Читать онлайн книгу Anadolu Uygarlıkları - Oğuzhan Karadirek страница 6
5. Nevali Çori (MÖ 8600)
Şanlıurfa’nın Hilvanlı ilçesinde yer alan Nevali Çori, Atatürk Barajı’nın yapımı sırasında gerçekleşen kurtarma kazılarıyla ortaya çıkarılmıştır. Günümüzde ise baraj suları altındadır.
Nevali Çori’de de tıpkı Göbeklitepe’de olduğu gibi, T figürlü taşların dikildiği kutsal bir mekân vardır fakat Nevali Çori’nin Göbeklitepe’den farkı burada yerleşim alanlarının da olmasıdır. Dikdörtgen planlı köy evlerinin ilk örnekleriyle karşılaşılan bu dönemde, avcı ve toplayıcılık kadar, tarımsal üretim ve hayvanların evcilleştirilmesi uğraşı da söz konusudur.

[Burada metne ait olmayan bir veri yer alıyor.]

Lemma related_bind {A B} (m : M A) (k : A -> M B) :
  (forall w, R w (snd (m w))) ->
  (forall a w, R w (snd (k a w))) ->
  forall w, R w (snd (bind m k w)).
Proof.
  intros Hm Hk w. unfold bind. specialize (Hm w).
  destruct (m w) as [[a|e] w']; cbn [snd] in *; [|exact Hm].
  eapply R_trans; [exact Hm | apply Hk].
Qed.

Lemma related_for_of {A} (body : A -> M unit) (l : list A) :
  (forall x w, R w (snd (body x w))) ->
  forall w, R w (snd (for_of l body w)).
Proof.
  intros Hbody. induction l as [|x l IH]; intros w; [apply R_refl|].
  cbn [for_of]. apply related_bind; [apply Hbody | intros _; exact IH].
Qed.

Lemma related_if_present {A} (l : option (list A)) (body : list A -> M unit) :
  (forall l w, R w (snd (body l w))) ->
  forall w, R w (snd (if_present l body w)).
Proof. intros H w. destruct l; [apply H | apply R_refl]. Qed.

Lemma related_callback (objectPath : jsstring -> jsstring -> jsstring) :
  (forall base zone w, R w (snd (add_zone objectPath base zone w))) ->
  (forall zone w, R w (snd (change_zone objectPath zone w))) ->
  (forall zoneId w, R w (snd (remove_zone zoneId w))) ->
  (forall change w, R w (snd (seek_change change w))) ->
  forall data w, R w (snd (subscribe_zones_callback objectPath data w)).
Proof.
  intros Hadd Hchange Hremove Hseek data w.
  unfold subscribe_zones_callback. unfold bind at 1, get_core.
  destruct (core w ≫= ws_url) as [url|]; [|apply R_refl].
  apply related_bind; [|intros _].
  { unfold onZonesAdded. apply related_for_of. apply Hadd. }
  apply related_bind; [|intros _].
  { apply related_if_present. intros l. unfold onZonesChanged.
    apply related_for_of. apply Hchange. }
  apply related_bind; [|intros _].
  { apply related_if_present. intros l. unfold onZonesRemoved.
    apply related_for_of. apply Hremove. }
  apply related_if_present. intros l. unfold onZonesSeekChanged.
  apply related_for_of. apply Hseek.
Qed.

End Steps.

Module InvariantFacts.

Lemma player_ids_insert_new (m : gmap jsstring Context) (k : jsstring)
    (c : Context) :
  m !! k = None ->
  player_ids (<[k := c]> m) ≡ₚ player_id (player c) :: player_ids m.
Proof.
  intros Hnew. unfold player_ids.
  rewrite (map_to_list_insert m k c Hnew). reflexivity.
Qed.

Lemma player_ids_delete (m : gmap jsstring Context) (k : jsstring)
    (c : Context) :
  m !! k = Some c ->
  player_id (player c) :: player_ids (delete k m) ≡ₚ player_ids m.
Proof.
  intros Hknown. unfold player_ids.
  rewrite <- (map_to_list_delete m k c Hknown). reflexivity.
Qed.

Lemma player_ids_replace (m : gmap jsstring Context) (k : jsstring)
    (c c' : Context) :
  m !! k = Some c ->
  player_id (player c') = player_id (player c) ->
  player_ids (<[k := c']> m) ≡ₚ player_ids m.
Proof.
  intros Hknown Hid.
  rewrite <- insert_delete_eq.
  rewrite player_ids_insert_new by apply lookup_delete_eq.
  rewrite Hid. apply player_ids_delete, Hknown.
Qed.

Lemma player_ids_elem (m : gmap jsstring Context) (i : nat) :
  i ∈ player_ids m ->
  exists k c, m !! k = Some c /\ player_id (player c) = i.
Proof.
  unfold player_ids. intros Hin.
  apply list_elem_of_In, in_map_iff in Hin as ([k c] & Hid & Hin).
  apply list_elem_of_In, elem_of_map_to_list in Hin.
  exists k, c. split; [exact Hin | exact Hid].
Qed.

Lemma context_ok_parts (made : nat) (k : jsstring) (c : Context) :
  context_ok made k c = true ->
  zone_id (zone c) = k /\ (player_id (player c) < made)%nat
  /\ has_bus (player c) = true.
Proof.
  unfold context_ok. rewrite !andb_true_iff.
  intros [[[[[[Hk Hid] Hbus] _] _] _] _].
  apply bool_decide_eq_true in Hk, Hid. repeat split; assumption.
Qed.

Lemma context_ok_more (made made' : nat) (k : jsstring) (c : Context) :
  (made <= made')%nat ->
  context_ok made k c = true -> context_ok made' k c = true.
Proof.
  intros Hle. unfold context_ok. rewrite !andb_true_iff.
  intros [[[[[[Hk Hid] Hbus] Hname] Hprefix] Hmatch] Hdigit].
  repeat split; try assumption.
  apply bool_decide_eq_true in Hid. apply bool_decide_eq_true. lia.
Qed.

Lemma context_ok_identity (made : nat) (k : jsstring) (c c' : Context) :
  same_identity c c' -> zone_id (zone c') = zone_id (zone c) ->
  context_ok made k c = true -> context_ok made k c' = true.
Proof.
  intros (Hsan & Hid & Hname & Hbus) Hzone. unfold context_ok.
  rewrite Hsan, Hid, Hname, Hbus, Hzone. exact id.
Qed.

Lemma context_ok_created (made : nat) (zone : Zone) (base : jsstring) :
  context_ok (S made) (zone_id zone) (created_context made zone base) = true.
Proof.
  unfold context_ok, created_context.
  cbn [player sanitizedName new_Player player_id name has_bus].
  destruct (SanitizerMore.result_is_valid (display_name zone)) as [Hm Hd].
  change (take 5 (lit "roon_" ++ ?s)) with (lit "roon_").
  change (drop 5 (lit "roon_" ++ ?s)) with s.
  rewrite Hm, Hd. rewrite !bool_decide_eq_true_2 by (reflexivity || lia).
  reflexivity.
Qed.

Lemma frame_identity (c c' : Context) : same_frame c c' -> same_identity c c'.
Proof. unfold same_frame, same_identity. intuition. Qed.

6. Çatalhöyük (MÖ 7600-4000)
Konya ilinin Cumra ilçesi sınırlarında yer alan Çatalhöyük, iki tepe arasında olması sebebiyle çatal ismiyle anılmaktadır. Erken neolitik çağa ait izlerin örneklerine rastlanan alan, doğu ve batı yerleşimleri olarak ikiye ayrılmıştır. Nüfusunun dört bin ila sekiz bin arasında değiştiği tahmin edilen bu yaşam alanında şehirleşmenin ilk örnekleriyle karşılaşmaktayız.

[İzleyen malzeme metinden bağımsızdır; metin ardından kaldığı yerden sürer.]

Lemma size_index_entry_succeeds (x : remapped) (pool dpool : list byte)
  (min_s max_s : Z)
  (Hband : min_s <= max_s + 1)
  (Hsize : total_size x pool dpool min_s max_s < 2 ^ 32) (s : Z) :
  (forall start count, x_size_index x !! s = Some (start, count) ->
     0 <= start /\ 0 <= count /\ start + count <= len (x_roms x)) ->
  succeeds (size_index_entry x s).
Proof.
  intros H. unfold size_index_entry, ROM_ENTRY_SIZE.
  assert (forall start count,
            default (0, 0) (x_size_index x !! s) = (start, count) ->
            0 <= start /\ 0 <= count /\ start + count <= len (x_roms x)) as H'.
  { intros start count E. destruct (x_size_index x !! s) as [[a b]|] eqn:El.
    - cbn in E. injection E as <- <-. apply (H a b eq_refl).
    - cbn in E. injection E as <- <-. unfold len. lia. }
  destruct (default (0, 0) (x_size_index x !! s)) as [start count].
  destruct (H' start count eq_refl) as (B1 & B2 & B3).
  unfold total_size, HEADER_SIZE, len, size in *. cbv zeta in Hsize.
  change (2 ^ 32) with 4294967296 in Hsize.
  apply extend_all_succeeds.
  repeat (apply List.Forall_cons;
          [apply pack_uint_succeeds;
           change (2 ^ (8 * Z.of_nat 4)) with 4294967296; lia|]).
  apply List.Forall_nil.
Qed.

Lemma rom_entry_succeeds (r : rom) (v : Z) :
  name_id r = Some v -> 0 <= v < 2 ^ 32 -> succeeds (rom_entry r).
Proof.
  intros Hv Bv. unfold rom_entry. apply extend_all_succeeds.
  apply List.Forall_cons; [eexists; reflexivity|].
  apply List.Forall_cons; [apply (pack_uint24_succeeds _ v Hv Bv)|].
  apply List.Forall_nil.
Qed.

Lemma machine_entry_succeeds (x : remapped) (pool : list byte)
  (offsets : gmap string Z) (dpool : list byte) (dinfo : gmap Z (Z * Z))
  (min_s max_s : Z)
  (Hband : min_s <= max_s + 1)
  (Hsize : total_size x pool dpool min_s max_s < 2 ^ 32)
  (k : Z) (m : machine) (c r f : Z) :
  x_machines x !! k = Some m ->
  cloneof_id m = Some c -> romof_id m = Some r -> manufacturer_id m = Some f ->
  0 <= c < 2 ^ 32 -> 0 <= r < 2 ^ 32 ->
  0 <= default 0 (offsets !! name m) <= len pool ->
  0 <= fst (default (0, 0) (dinfo !! k)) <= len dpool ->
  0 <= snd (default (0, 0) (dinfo !! k)) <= 65535 ->
  succeeds (machine_entry x offsets dinfo k).
Proof.
  intros Hm Hc Hr Hf Bc Br Bn Bo Bl. unfold machine_entry, getitem.
  rewrite Hm. cbn [Py.bind].
  destruct (default (0, 0) (dinfo !! k)) as [d_off d_len]. cbn [fst snd] in *.
  unfold total_size, HEADER_SIZE, len, size in *. cbv zeta in Hsize.
  change (2 ^ 32) with 4294967296 in *.
  apply extend_all_succeeds.
  apply List.Forall_cons;
    [apply pack_uint_succeeds;
     change (2 ^ (8 * Z.of_nat 4)) with 4294967296; lia|].
  apply List.Forall_cons;
    [apply pack_uint_succeeds;
     change (2 ^ (8 * Z.of_nat 4)) with 4294967296; lia|].
  apply List.Forall_cons;
    [apply pack_uint_succeeds;
     change (2 ^ (8 * Z.of_nat 2)) with 65536; lia|].
  apply List.Forall_cons; [apply (pack_uint24_succeeds _ c Hc); lia|].
  apply List.Forall_cons; [apply (pack_uint24_succeeds _ r Hr); lia|].
  apply List.Forall_cons;
    [unfold year_field; apply pack_uint_succeeds, land_16_bits|].
  apply List.Forall_cons;
    [rewrite Hf; cbn [pack_field]; apply pack_uint_succeeds, land_16_bits|].
  apply List.Forall_nil.
Qed.

Lemma machine_rom_entry_succeeds (e : machine_rom_row) (v : Z) :
  0 <= mr_machine_id e < 2 ^ 32 -> 0 <= mr_rom_id e < 2 ^ 32 ->
  mr_name_id e = Some v -> 0 <= v < 2 ^ 32 ->
  succeeds (machine_rom_entry e).
Proof.
  intros Bm Br Hv Bv. unfold machine_rom_entry. apply extend_all_succeeds.
  apply List.Forall_cons; [apply write_uint24_succeeds, Bm|].
  apply List.Forall_cons; [apply write_uint24_succeeds, Br|].
  apply List.Forall_cons; [apply (pack_uint24_succeeds _ v Hv Bv)|].
  apply List.Forall_nil.
Qed.

Lemma name_entry_succeeds (x : remapped) (pool : list byte)
  (offsets : gmap string Z) (dpool : list byte) (min_s max_s : Z)
  (Hband : min_s <= max_s + 1)
  (Hsize : total_size x pool dpool min_s max_s < 2 ^ 32)
  (names : gmap Z string) (k : Z) (s : string) :
  names !! k = Some s ->
  0 <= default 0 (offsets !! s) <= len pool ->
  succeeds (name_entry offsets names k).
Proof.
  intros Hs Bs. unfold name_entry, getitem. rewrite Hs. cbn [Py.bind].
  apply pack_uint_succeeds.
  unfold total_size, HEADER_SIZE, len, size in *. cbv zeta in Hsize.
  change (2 ^ 32) with 4294967296 in *.
  change (2 ^ (8 * Z.of_nat 4)) with 4294967296. lia.
Qed.

Lemma generate_binary_succeeds (x : remapped) (pool : list byte)
  (offsets : gmap string Z) (dpool : list byte) (dinfo : gmap Z (Z * Z))
  (min_s max_s : Z)
  (Hmin : 0 <= min_s <= 255) (Hmax : 0 <= max_s <= 255)
  (Hband : min_s <= max_s + 1)
  (Hsize : total_size x pool dpool min_s max_s < 2 ^ 32) :
  (forall s start count, min_s <= s <= max_s ->
     x_size_index x !! s = Some (start, count) ->
     0 <= start /\ 0 <= count /\ start + count <= len (x_roms x)) ->
  (forall r, In r (x_roms x) -> succeeds (rom_entry r)) ->
  (forall k, 0 <= k < size (x_machines x) ->
     succeeds (machine_entry x offsets dinfo k)) ->
  (forall e, In e (x_machine_roms x) -> succeeds (machine_rom_entry e)) ->
  (forall k, 0 <= k < size (x_manufacturers x) ->
     succeeds (name_entry offsets (x_manufacturers x) k)) ->
  (forall k, 0 <= k < size (x_rom_names x) ->
     succeeds (name_entry offsets (x_rom_names x) k)) ->
  succeeds (generate_binary x pool offsets dpool dinfo min_s max_s).
Proof.
  intros Hsi Hr Hm Hmr Hmf Hn. unfold generate_binary, sections.
  apply extend_all_succeeds.
  repeat (apply List.Forall_cons; [|]); try apply List.Forall_nil.
  - apply (header_bytes_succeeds x pool dpool min_s max_s); assumption.
  - apply table_succeeds. intros s Hs. apply RomIdFacts.range_In in Hs.
    apply (size_index_entry_succeeds x pool dpool min_s max_s Hband Hsize).
    intros start count. apply Hsi. lia.
  - apply table_succeeds, Hr.
  - apply table_succeeds. intros k Hk. apply RomIdFacts.range_In in Hk.
    apply Hm, Hk.
  - apply table_succeeds, Hmr.
  - apply table_succeeds. intros k Hk. apply RomIdFacts.range_In in Hk.
    apply Hmf, Hk.
  - apply table_succeeds. intros k Hk. apply RomIdFacts.range_In in Hk.
    apply Hn, Hk.
  - eexists. reflexivity.
  - eexists. reflexivity.
Qed.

Peki bugün Çatalhöyük’e ziyarete gittiğinizde nelerle karşılaşacaksınız? Öncelikle kerpiçten yapılmış yapıların birbirine bitişik inşa edilmiş olması, kentin doğal savunma ihtiyacını doğrudan karşılamış bulunmaktadır. Penceresi ve kapıları olmayan bu evlere girmek ve içlerini havalandırmak için damların üzerindeki açıklıklar kullanılmaktaydı. Yaşamın damların üzerinde olduğu ve sokakların olmadığı bu yerleşim yerindeki kimi boşluklar arasında çöplerin olduğu ya da evcilleştirilmiş hayvanların barındığı tespit edilmiştir. Evler kare ya da dikdörtgen planlı olup tek odalı ya da ihtiyaca göre zaman içerisinde iki veya üç odalı olacak şekilde inşa edilmişlerdir. Ölen aile fertleri evlerin zeminine defnedilmekteydi. Cenin pozisyonunda defnedilen insanların başları ve gövdeleri kimi zaman ayrı ayrı gömülürdü.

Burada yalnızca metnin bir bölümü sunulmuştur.